Au XIIe siècle, Gaillon avait une forteresse que Philippe-Auguste enleva à Thomas Braket pour la donner, en récompense de ses services, à Cadoc, chef de routiers à sa solde. Châtelain d'abord, puis propriétaire définitif du château, Cadoc en fit graver sur son sceau une vue évidemment incomplète, avec le donjon et l'enceinte des murailles, qui devaient, comme dans les autres châteaux normands, être défendus par des tours et des fossés. Philippe-Auguste était à Gaillon lorsqu'il partit pour aller au siège du Château-Gaillard; il y revint en 1207 et en 1208, et, quelques années après, se brouilla avec son ancien compagnon d'armes, dont la rapacité causa la ruine.
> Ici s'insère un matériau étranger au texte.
Definition handle_open_scheduled_sends_list (state : Panes) (scope : ScheduledSendsScope) : Reduced :=
  if negb (is_session_ready state) then unchanged state
  else
    let rejected :=
      match scope with
      | Scheduled_Home => bool_decide (is_Some (active_space_id (navigation state)))
      | Scheduled_Space id =>
          negb (bool_decide (active_space_id (navigation state) = Some id))
          || negb (space_exists state id)
      end in
    if rejected then unchanged state
    else unchanged (state <| scheduled_sends_list :=
                      List_Open scope (capability (scheduled_sends state)) [] |>).
Definition handle_close_scheduled_sends_list (state : Panes) : Reduced :=
  unchanged (state <| scheduled_sends_list := List_Closed |>).

(** * Upload staging *)

Definition composer_target_is_active (state : Panes) (target : ComposerTarget) : bool :=
  match target with
  | Main id => shows_room state id
  | Thread id root => bool_decide (is_Some (open_thread state id root))
  end.

Definition refresh_and_emit_upload_target (state : Panes) (target : ComposerTarget) : Reduced :=
  match target with
  | Main id => (refresh_timeline_upload_staging state, [EmitUiEvent (TimelineChanged id)])
  | Thread _ _ =>
      (match thread state with
       | Thread_Open t =>
           put_thread (t <| thread_staged_uploads := items_for_target (upload_staging state) target |>)
             state
       | _ => state
       end, [EmitUiEvent ThreadChanged])
  end.

Definition staged_compression_choice_is_valid_for_item (item : option StagedUploadItem)
    (choice : StagedUploadCompressionChoice) : bool :=
  match item, choice with
  | Some item, Choice_NotApplicable => match kind item with Upload_File => true | _ => false end
  | Some item, _ => match kind item with Upload_Image _ _ => true | _ => false end
  | None, _ => false
  end.

Definition handle_upload_staging_changed (state : Panes) (target : ComposerTarget)
    (items : list StagedUploadItem) : Reduced :=
  if negb (is_session_ready state) || negb (room_exists state (target_room_id target))
     || negb (composer_target_is_active state target)
  then unchanged state
  else refresh_and_emit_upload_target
         (state <| upload_staging ::= fun s => replace_target_items s target items |>) target.

(** The common shape of the updates of one staged item. *)
Definition staged_item_updated (state : Panes) (target : ComposerTarget)
    (o : option (UploadStagingStore * StagedUploadItem)) : Reduced :=
  if negb (is_session_ready state) || negb (composer_target_is_active state target)
  then unchanged state
  else match o with
       | None => unchanged state
       | Some (s, _) => refresh_and_emit_upload_target (state <| upload_staging := s |>) target
       end.
Definition handle_upload_staging_caption_changed (state : Panes) (target : ComposerTarget)
    (id : string) (new_caption : option Document) : Reduced :=
  staged_item_updated state target (update_caption (upload_staging state) target id new_caption).
Definition handle_upload_staging_compression_changed (state : Panes) (target : ComposerTarget)
    (id : string) (choice : StagedUploadCompressionChoice) : Reduced :=
  if negb (staged_compression_choice_is_valid_for_item
             (staged_items (upload_staging state) !! (target, id)) choice)
  then unchanged state
  else staged_item_updated state target
         (update_compression_choice (upload_staging state) target id choice).
Definition handle_upload_staging_output_selected (state : Panes) (target : ComposerTarget)
    (id : string) (selection : StagedUploadOutputSelection) : Reduced :=
  staged_item_updated state target (select_output (upload_staging state) target id selection).
Definition handle_upload_staging_cleared (state : Panes) (target : ComposerTarget) : Reduced :=
  if negb (is_session_ready state) || negb (composer_target_is_active state target)
  then unchanged state
  else match clear_target (upload_staging state) target with
       | (_, false) => unchanged state
       | (s, true) => refresh_and_emit_upload_target (state <| upload_staging := s |>) target
       end.

(** * Media *)

Definition handle_media_gallery_updated (state : Panes) (id : string)
    (items : list TimelineMediaGalleryItem) : Reduced :=
  if negb (is_session_ready state) || negb (room_exists state id) then unchanged state
  else
    let state := state <| media_gallery ::= fun g => replace_room_gallery g id items |> in
    if shows_room state id
    then (refresh_timeline_media_gallery state, [EmitUiEvent (TimelineChanged id)])
    else unchanged state.

(** A failed refresh does not take a picture away that is ready. *)
Definition preserve_ready (known : option TimelineMediaDownloadState)
    (new : TimelineMediaDownloadState) : bool :=
  match known, new with Some (Download_Ready _ _ _ _), Download_Failed _ => true | _, _ => false end.

Definition handle_media_download_updated (state : Panes) (id event : string)
    (download : TimelineMediaDownloadState) : Reduced :=
  if negb (is_session_ready state) then unchanged state
  else if negb (shows_room state id) then unchanged state
  else if preserve_ready (media_downloads (timeline state) !! event) download
  then (state, [EmitUiEvent (TimelineChanged id)])
  else on_timeline (fun t => t <| media_downloads ::= <[event := download]> |>) state id.
Definition handle_reply_quote_thumbnail_updated (state : Panes) (id event : string)
    (download : TimelineMediaDownloadState) : Reduced :=
  if negb (is_session_ready state) then unchanged state
  else if negb (shows_room state id) then unchanged state
  else if preserve_ready (reply_quote_thumbnails (timeline state) !! event) download
  then (state, [EmitUiEvent (TimelineChanged id)])
  else on_timeline (fun t => t <| reply_quote_thumbnails ::=
         match download with
         | Download_NotRequested => delete event
         | _ => <[event := download]>
         end |>) state id.

(** * Navigation of the main pane ([reducer/navigation.rs]) *)

Definition MAX_ROOM_SCROLL_ANCHORS : nat := 200.
(** [updated_at_ms], then the room id *)
Definition anchor_leb (x y : string * TimelineScrollAnchor) : bool :=
  if (updated_at_ms x.2 =? updated_at_ms y.2)%Z then String.leb x.1 y.1
  else (updated_at_ms x.2 <=? updated_at_ms y.2)%Z.
Definition prune_room_scroll_anchors (anchors : gmap string TimelineScrollAnchor) :
    gmap string TimelineScrollAnchor :=
  if (size anchors <=? MAX_ROOM_SCROLL_ANCHORS)%nat then anchors
  else
    let ordered := sort_by anchor_leb (btree_iter anchors) in
    let overflow := (size anchors - MAX_ROOM_SCROLL_ANCHORS)%nat in
    foldl (fun anchors kv => delete kv.1 anchors) anchors (take overflow ordered).

Definition handle_timeline_scroll_anchor_updated (state : Panes) (id : string)
    (anchor : TimelineScrollAnchor) : Reduced :=
  if negb (is_session_ready state) then unchanged state
  else if bool_decide (room_scroll_anchors (navigation state) !! id = Some anchor)
  then unchanged state
  else unchanged (state <| navigation ::= fun n =>
         n <| room_scroll_anchors ::= fun m => prune_room_scroll_anchors (<[id := anchor]> m) |> |>).

Definition handle_enter_anchored_timeline (state : Panes) (id event : string) : Reduced :=
  if negb (is_session_ready state) then unchanged state
  else if negb (bool_decide (active_room_id (navigation state) = Some id)) then unchanged state
  else if negb (room_exists state id) then unchanged state
  else unchanged (state <| navigation ::= fun n => n <| main_timeline_anchor := Some event |> |>).

Definition navigation_generation (e : EventNavigationState) : Z :=
  match e with
  | Navigation_Idle => 0
  | Navigation_Opening g _ | Navigation_Anchored g _ | Navigation_LiveFallback g _
  | Navigation_Failed g _ _ => g
  end.
Definition put_event_navigation (e : EventNavigationState) (state : Panes) : Reduced :=
  unchanged (state <| navigation ::= fun n => n <| event_navigation := e |> |>).
Definition event_navigation_opening_source (state : Panes) (generation : Z) :
    option EventNavigationSource :=
  match event_navigation (navigation state) with
  | Navigation_Opening current source => if (current =? generation)%Z then Some source else None
  | _ => None
  end.
Definition handle_event_navigation_started (state : Panes) (source : EventNavigationSource) : Reduced :=
  if negb (is_session_ready state) then unchanged state
  else put_event_navigation
         (Navigation_Opening
            (u64_saturating_add (navigation_generation (event_navigation (navigation state))) 1) source)
         state.
Definition handle_event_navigation_anchored (state : Panes) (generation : Z) : Reduced :=
  match event_navigation_opening_source state generation with
  | None => unchanged state
  | Some source => put_event_navigation (Navigation_Anchored generation source) state
  end.
Definition handle_event_navigation_live_fallback (state : Panes) (generation : Z) : Reduced :=
  match event_navigation_opening_source state generation with
  | None => unchanged state
  | Some source => put_event_navigation (Navigation_LiveFallback generation source) state
  end.
Definition handle_event_navigation_failed (state : Panes) (generation : Z)
    (failure : EventNavigationFailureKind) : Reduced :=
  match event_navigation_opening_source state generation with
  | None => unchanged state
  | Some source => put_event_navigation (Navigation_Failed generation source failure) state
  end.
Definition handle_event_navigation_cleared (state : Panes) : Reduced :=
  put_event_navigation Navigation_Idle state.
Definition handle_event_navigation_failure_dismissed (state : Panes) : Reduced :=
  match event_navigation (navigation state) with
  | Navigation_Failed _ _ _ => put_event_navigation Navigation_Idle state
  | _ => unchanged state
  end.
(* ===== verification/PaneActions.v ===== *)
(** The dispatch of the conversation actions ([crates/koushi-state/src/action.rs], the arms of
    [reduce_action] in [reducer/mod.rs]) and the steps of a run of the panes: an action
    followed by the marker pass of [reduce], or one of the functions by which the room-list,
    navigation and session reducers replace the room, clear it, or retire the session. *)

From stdpp Require Import base list strings gmap.
From Stdlib Require Import ZArith Lia.
From S2P Require Import Prelude Text AppState ComposerDocument DraftStore Staging Panes Conversation TimelinePane ThreadPane.
Local Open Scope string_scope.
Local Open Scope list_scope.
Local Set Warnings "-clear-no-such-hyp".
(* ===== verification/DraftLeases.v ===== *)
(** Leases and permits of composer drafts
    ([crates/koushi-core/src/composer_draft_lifecycle.rs]) and the draft methods of the core
    actor ([crates/koushi-core/src/runtime/composer.rs]): which targets are in use, when a
    store is reconciled, and when drafts are loaded and saved.

    The registry is one mutex-guarded record.  A permit is a reference-counted guard: the
    guards are kept in a store and a permit is an address in it, so cloning a permit shares
    its guard and dropping the last reference releases it.  The [watch] channel is the number
    of notifications sent so far. *)

From stdpp Require Import base list strings gmap.
From Stdlib Require Import ZArith Lia.
From S2P Require Import Prelude Text AppState Markdown ComposerDocument DraftStore DraftPersistence Staging Panes.
Local Open Scope string_scope.
Local Open Scope list_scope.
Local Set Warnings "-clear-no-such-hyp".

(** * Identities *)

Record SessionKeyId := { key_homeserver : string; key_user_id : string; key_device_id : string }.
#[export] Instance SessionKeyId_eq : EqDecision SessionKeyId.
Proof. solve_decision. Defined.
#[export] Instance SessionKeyId_countable : Countable SessionKeyId.
Proof.
  refine (inj_countable'
    (fun k => (key_homeserver k, key_user_id k, key_device_id k))
    (fun '(h, u, d) => {| key_homeserver := h; key_user_id := u; key_device_id := d |}) _).
  by intros [].
Defined.

Record ComposerDraftScope := { scope_account : SessionKeyId; scope_target : ComposerTarget }.
#[export] Instance ComposerDraftScope_eq : EqDecision ComposerDraftScope.
Proof. solve_decision. Defined.
#[export] Instance ComposerDraftScope_countable : Countable ComposerDraftScope.
Proof.
  refine (inj_countable' (fun s => (scope_account s, scope_target s))
    (fun '(a, t) => {| scope_account := a; scope_target := t |}) _).
  by intros [].
Defined.

Definition ComposerRendererGeneration : Type := Z.
Definition ComposerDraftLeaseId : Type := Z.

Inductive ComposerDraftWireError := Wire_Invalid | Wire_NonCanonical | Wire_Zero | Wire_Overflow.
Definition parse_wire_value (wire : string) : Z + ComposerDraftWireError :=
  if is_empty wire || negb (all_str is_ascii_digit wire) then inr Wire_Invalid
  else if (1 <? String.length wire)%nat && starts_with wire "0" then inr Wire_NonCanonical
  else
    let value := digits_value 0 wire in
    if (U64_MAX <? value)%Z then inr Wire_Overflow
    else if (value =? 0)%Z then inr Wire_Zero else inl value.
Definition lease_wire_string (id : Z) : string := display id.

Inductive ComposerDraftLeaseFailure :=
  | CounterExhausted | RendererGenerationRetired | LeaseMismatch.

(** * The registry *)

Inductive ComposerDraftPermitKind := Permit_Command | Permit_Persistence.
#[export] Instance PermitKind_eq : EqDecision ComposerDraftPermitKind.
Proof. solve_decision. Defined.

(** [ComposerDraftPermitGuard] with the count of its references. *)
Record PermitGuard := {
  guard_scope : ComposerDraftScope; guard_kind : ComposerDraftPermitKind; references : nat }.

Record LeaseRecord := { lease_generation : ComposerRendererGeneration; lease_scope : ComposerDraftScope }.
Abbreviation Permits := (gmap ComposerDraftScope Z).

(** [ComposerDraftLeaseRegistryState], the guards that exist and the notifications sent. *)
Record LeaseRegistry := {
  next_generation : Z;
  next_lease_id : Z;
  live_generation : option ComposerRendererGeneration;
  lease_records : gmap ComposerDraftLeaseId LeaseRecord;
  command_permits : Permits;
  persistence_permits : Permits;
  guards : gmap nat PermitGuard;
  changes : nat }.
#[export] Instance LeaseRegistry_updatable : Updatable LeaseRegistry := fun r =>
  {| next_generation := next_generation r; next_lease_id := next_lease_id r;
     live_generation := live_generation r; lease_records := lease_records r;
     command_permits := command_permits r; persistence_permits := persistence_permits r;
     guards := guards r; changes := changes r |}.
Definition LeaseRegistry_new : LeaseRegistry :=
  {| next_generation := 0; next_lease_id := 0; live_generation := None; lease_records := ∅;
     command_permits := ∅; persistence_permits := ∅; guards := ∅; changes := 0 |}.

Definition notify (r : LeaseRegistry) : LeaseRegistry := r <| changes ::= S |>.

(** [usize] *)
Definition USIZE_MAX : Z := U64_MAX.
Definition increment_permit (permits : Permits) (scope : ComposerDraftScope) :
    Permits + ComposerDraftLeaseFailure :=
  let count := default 0%Z (permits !! scope) in
  if (count <? USIZE_MAX)%Z then inl (<[scope := (count + 1)%Z]> permits)
  else inr CounterExhausted.
Definition decrement_permit (permits : Permits) (scope : ComposerDraftScope) : Permits :=
  match permits !! scope with
  | Some count =>
      let count := Z.max 0 (count - 1) in
      if (count =? 0)%Z then delete scope permits else <[scope := count]> permits
  | None => permits
  end.

Definition permits_of (k : ComposerDraftPermitKind) (r : LeaseRegistry) : Permits :=
  match k with Permit_Command => command_permits r | Permit_Persistence => persistence_permits r end.
Definition put_permits (k : ComposerDraftPermitKind) (p : Permits) (r : LeaseRegistry) : LeaseRegistry :=
  match k with
  | Permit_Command => r <| command_permits := p |>
  | Permit_Persistence => r <| persistence_permits := p |>
  end.
(** [Arc::new] of a guard *)
Definition new_guard (k : ComposerDraftPermitKind) (scope : ComposerDraftScope) (r : LeaseRegistry) :
    LeaseRegistry * nat :=
  let id := fresh (dom (guards r)) in
  (r <| guards ::= <[id := {| guard_scope := scope; guard_kind := k; references := 1 |}]> |>, id).

Definition begin_renderer_generation (r : LeaseRegistry) :
    LeaseRegistry * (ComposerRendererGeneration + ComposerDraftLeaseFailure) :=
  match u64_checked_add (next_generation r) 1 with
  | None => (r, inr CounterExhausted)
  | Some next =>
      (notify (r <| next_generation := next |> <| live_generation := Some next |>
                 <| lease_records ::= filter (fun kv => lease_generation kv.2 = next) |>), inl next)
  end.

Definition acquire (r : LeaseRegistry) (generation : ComposerRendererGeneration)
    (scope : ComposerDraftScope) : LeaseRegistry * (ComposerDraftLeaseId + ComposerDraftLeaseFailure) :=
  if negb (bool_decide (live_generation r = Some generation)) then (r, inr RendererGenerationRetired)
  else
    match u64_checked_add (next_lease_id r) 1 with
    | None => (r, inr CounterExhausted)
    | Some next =>
        (notify (r <| next_lease_id := next |>
                   <| lease_records ::=
                        <[next := {| lease_generation := generation; lease_scope := scope |}]> |>),
         inl next)
    end.

Definition try_command_permit (r : LeaseRegistry) (generation : ComposerRendererGeneration)
    (id : ComposerDraftLeaseId) (scope : ComposerDraftScope) :
    LeaseRegistry * (nat + ComposerDraftLeaseFailure) :=
  if negb (bool_decide (live_generation r = Some generation)) then (r, inr RendererGenerationRetired)
  else
    match lease_records r !! id with
    | None => (r, inr LeaseMismatch)
    | Some lease =>
        if negb (lease_generation lease =? generation)%Z || negb (bool_decide (lease_scope lease = scope))
        then (r, inr LeaseMismatch)
        else
          match increment_permit (command_permits r) scope with
          | inr e => (r, inr e)
          | inl p =>
              let '(r, guard) := new_guard Permit_Command scope (notify (r <| command_permits := p |>)) in
              (r, inl guard)
          end
    end.

Definition release (r : LeaseRegistry) (generation : ComposerRendererGeneration)
    (id : ComposerDraftLeaseId) : LeaseRegistry * (unit + ComposerDraftLeaseFailure) :=
  match lease_records r !! id with
  | None => (r, inr LeaseMismatch)
  | Some lease =>
      if negb (lease_generation lease =? generation)%Z then (r, inr LeaseMismatch)
      else (notify (r <| lease_records ::= delete id |>), inl tt)
  end.

Definition retire_leases (generation : ComposerRendererGeneration) (r : LeaseRegistry) : LeaseRegistry :=
  r <| lease_records ::= filter (fun kv => lease_generation kv.2 <> generation) |>.
Definition revoke_generation (r : LeaseRegistry) (generation : ComposerRendererGeneration) :
    LeaseRegistry :=
  let r := if bool_decide (live_generation r = Some generation)
           then r <| live_generation := None |> else r in
  notify (retire_leases generation r).
Definition revoke_live_generation (r : LeaseRegistry) : LeaseRegistry :=
  match live_generation r with
  | None => r
  | Some generation => notify (retire_leases generation (r <| live_generation := None |>))
  end.

(** Increment every scope in order, or none of them. *)
Fixpoint increment_all (permits : Permits) (done scopes : list ComposerDraftScope) :
    Permits * option ComposerDraftLeaseFailure :=
  match scopes with
  | [] => (permits, None)
  | scope :: scopes =>
      match increment_permit permits scope with
      | inl permits => increment_all permits (done ++ [scope]) scopes
      | inr e => (foldl decrement_permit permits done, Some e)
      end
  end.
Fixpoint new_guards (k : ComposerDraftPermitKind) (scopes : list ComposerDraftScope) (r : LeaseRegistry) :
    LeaseRegistry * list nat :=
  match scopes with
  | [] => (r, [])
  | scope :: scopes =>
      let '(r, id) := new_guard k scope r in
      let '(r, ids) := new_guards k scopes r in (r, id :: ids)
  end.
Definition take_persistence_permits (r : LeaseRegistry) (account : SessionKeyId)
    (targets : list ComposerTarget) : LeaseRegistry * (list nat + ComposerDraftLeaseFailure) :=
  let scopes := (fun t => {| scope_account := account; scope_target := t |}) <$> targets in
  match increment_all (persistence_permits r) [] scopes with
  | (p, Some e) => (r <| persistence_permits := p |>, inr e)
  | (p, None) =>
      let '(r, ids) := new_guards Permit_Persistence scopes (notify (r <| persistence_permits := p |>)) in
      (r, inl ids)
  end.

(** [Drop for ComposerDraftPermitGuard] *)
Definition release_permit (r : LeaseRegistry) (scope : ComposerDraftScope) (k : ComposerDraftPermitKind) :
    LeaseRegistry :=
  if bool_decide (is_Some (permits_of k r !! scope))
  then notify (put_permits k (decrement_permit (permits_of k r) scope) r) else r.
Definition clone_permit (r : LeaseRegistry) (id : nat) : LeaseRegistry :=
  match guards r !! id with
  | Some g => r <| guards ::= <[id := {| guard_scope := guard_scope g; guard_kind := guard_kind g;
                                         references := S (references g) |}]> |>
  | None => r
  end.
Definition drop_permit (r : LeaseRegistry) (id : nat) : LeaseRegistry :=
  match guards r !! id with
  | Some g =>
      match references g with
      | S (S n) => r <| guards ::= <[id := {| guard_scope := guard_scope g; guard_kind := guard_kind g;
                                              references := S n |}]> |>
      | _ => release_permit (r <| guards ::= delete id |>) (guard_scope g) (guard_kind g)
      end
  | None => r
  end.

(** ** Which targets are in use *)

Definition lease_scopes (r : LeaseRegistry) : list ComposerDraftScope :=
  (fun kv => lease_scope kv.2) <$> map_to_list (lease_records r).
Definition targets_of (account : SessionKeyId) (scopes : list ComposerDraftScope) : gset ComposerTarget :=
  list_to_set (scope_target <$> filter (fun s => scope_account s = account) scopes).
Definition permit_keys (p : Permits) : list ComposerDraftScope := (map_to_list p).*1.

Definition protected_targets (r : LeaseRegistry) (account : SessionKeyId) : gset ComposerTarget :=
  targets_of account
    (lease_scopes r ++ permit_keys (command_permits r) ++ permit_keys (persistence_permits r)).
Definition has_command_permit (r : LeaseRegistry) (scope : ComposerDraftScope) : bool :=
  bool_decide (is_Some (command_permits r !! scope)).
Definition touch_protected_targets (r : LeaseRegistry) (account : SessionKeyId) : gset ComposerTarget :=
  targets_of account (lease_scopes r ++ permit_keys (command_permits r)).

(** The excluded permits of each scope, each guard counted once. *)
Fixpoint excluded_counts (r : LeaseRegistry) (seen : gset nat) (excluded : list nat) : Permits :=
  match excluded with
  | [] => ∅
  | id :: excluded =>
      match guards r !! id with
      | Some g =>
          match guard_kind g with
          | Permit_Persistence =>
              if bool_decide (id ∈ seen) then excluded_counts r seen excluded
              else
                let counts := excluded_counts r ({[id]} ∪ seen) excluded in
                <[guard_scope g := u64_saturating_add (default 0%Z (counts !! guard_scope g)) 1]> counts
          | Permit_Command => excluded_counts r seen excluded
          end
      | None => excluded_counts r seen excluded
      end
  end.
Definition persistence_held_targets_excluding (r : LeaseRegistry) (account : SessionKeyId)
    (excluded : list nat) : gset ComposerTarget :=
  let counts := excluded_counts r ∅ excluded in
  targets_of account
    (permit_keys (filter (fun kv => (default 0 (counts !! kv.1) < kv.2)%Z) (persistence_permits r))).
Cadoc, ayant refusé de payer 14200 livres, fut jeté en prison et n'en sortit que sous la minorité de Saint Louis, en 1227, en abandonnant au roi sa forteresse et en lui restituant toutes les chartes des donations qui lui avaient été faites. En 1262, Saint Louis, en échange des moulins et du vivier que les archevêques de Rouen possédaient dans cette ville et de 4000 livres tournois, céda à son conseiller et ami, l'archevêque Eudes Rigaud, le château et la ville de Gaillon, en se réservant le droit d'y mettre garnison, en cas de guerre en Normandie. Le registre des visites pastorales de Rigaucl constate qu'il visitait souvent son nouveau château, où il reçut Saint Louis le 16 décembre 1263, en 1264 et plusieurs autres fois, le légat du Pape, Simon, cardinal de Sainte-Cécile, en janvier 1260, et l'évêque d'Albano, représentant le Saint-Siège, en juin 1269, et où il mourut en 1275. Guillaume de Durefort, en mai 1320, y donna l'hospitalité au roi Philippe le Long. Mais la tranquille possession des archevêques fut troublée au XVe siècle par les Anglais, qui assiégèrent Gaillon, en 1424, et le prirent, après une faible résistance.

Tout ce que l'archevêque Jean de la Roche-Taillée put obtenir du duc de Bedford fut que son habitation personnelle, les salles et les chambres seraient conservées; quant au donjon et autres tours, aux murailles, ponts, tourelles et guérites, ils furent rasés et les fossés comblés. Le château resta en ruines jusqu'en 1456, où le cardinal d'Estouteville en fit déblayer les décombres pour jeter les fondements d'un nouveau manoir, auquel on travailla pendant plusieurs années. Le cardinal d'Amboise réalisa, sur des plans beaucoup plus grandioses, les projets de son prédécesseur et consacra aux dépenses de construction, d'après les comptes de l'archeveché, 153600 livres, somme équivalente, en tenant compte de la valeur relative de l'argent, à environ trois millions de la monnaie de nos jours. Georges d'Amboise, devenu archevêque de Rouen, en 1494, suivit peu après Charles VIII en Italie, et à l'avènement de Louis XII, les affaires de l'Etat l'absorbèrent trop pour qu'il pût s'occuper beaucoup de Gaillon. Ce ne fut réellement qu'en 1502 que les grands travaux commencèrent, pour prendre un développement extraordinaire, surtout à partir de 1507, et finir à la mort du cardinal, arrivée le 25 mai 1510. Les deniers versés par les Génois, en expiation de leur révolte, et que Louis XII abandonna à son ministre, contribuèrent, dit-on, au paiement des constructions; mais, si l'on excepte trois artistes italiens et quelques français, le monument fut l'œuvre presque exclusive des sculpteurs, des architectes et des peintres normands, de Rouen et des environs, qui surent le bâtir et l'orner avec les formes les plus élégantes de la Renaissance et du style ogival.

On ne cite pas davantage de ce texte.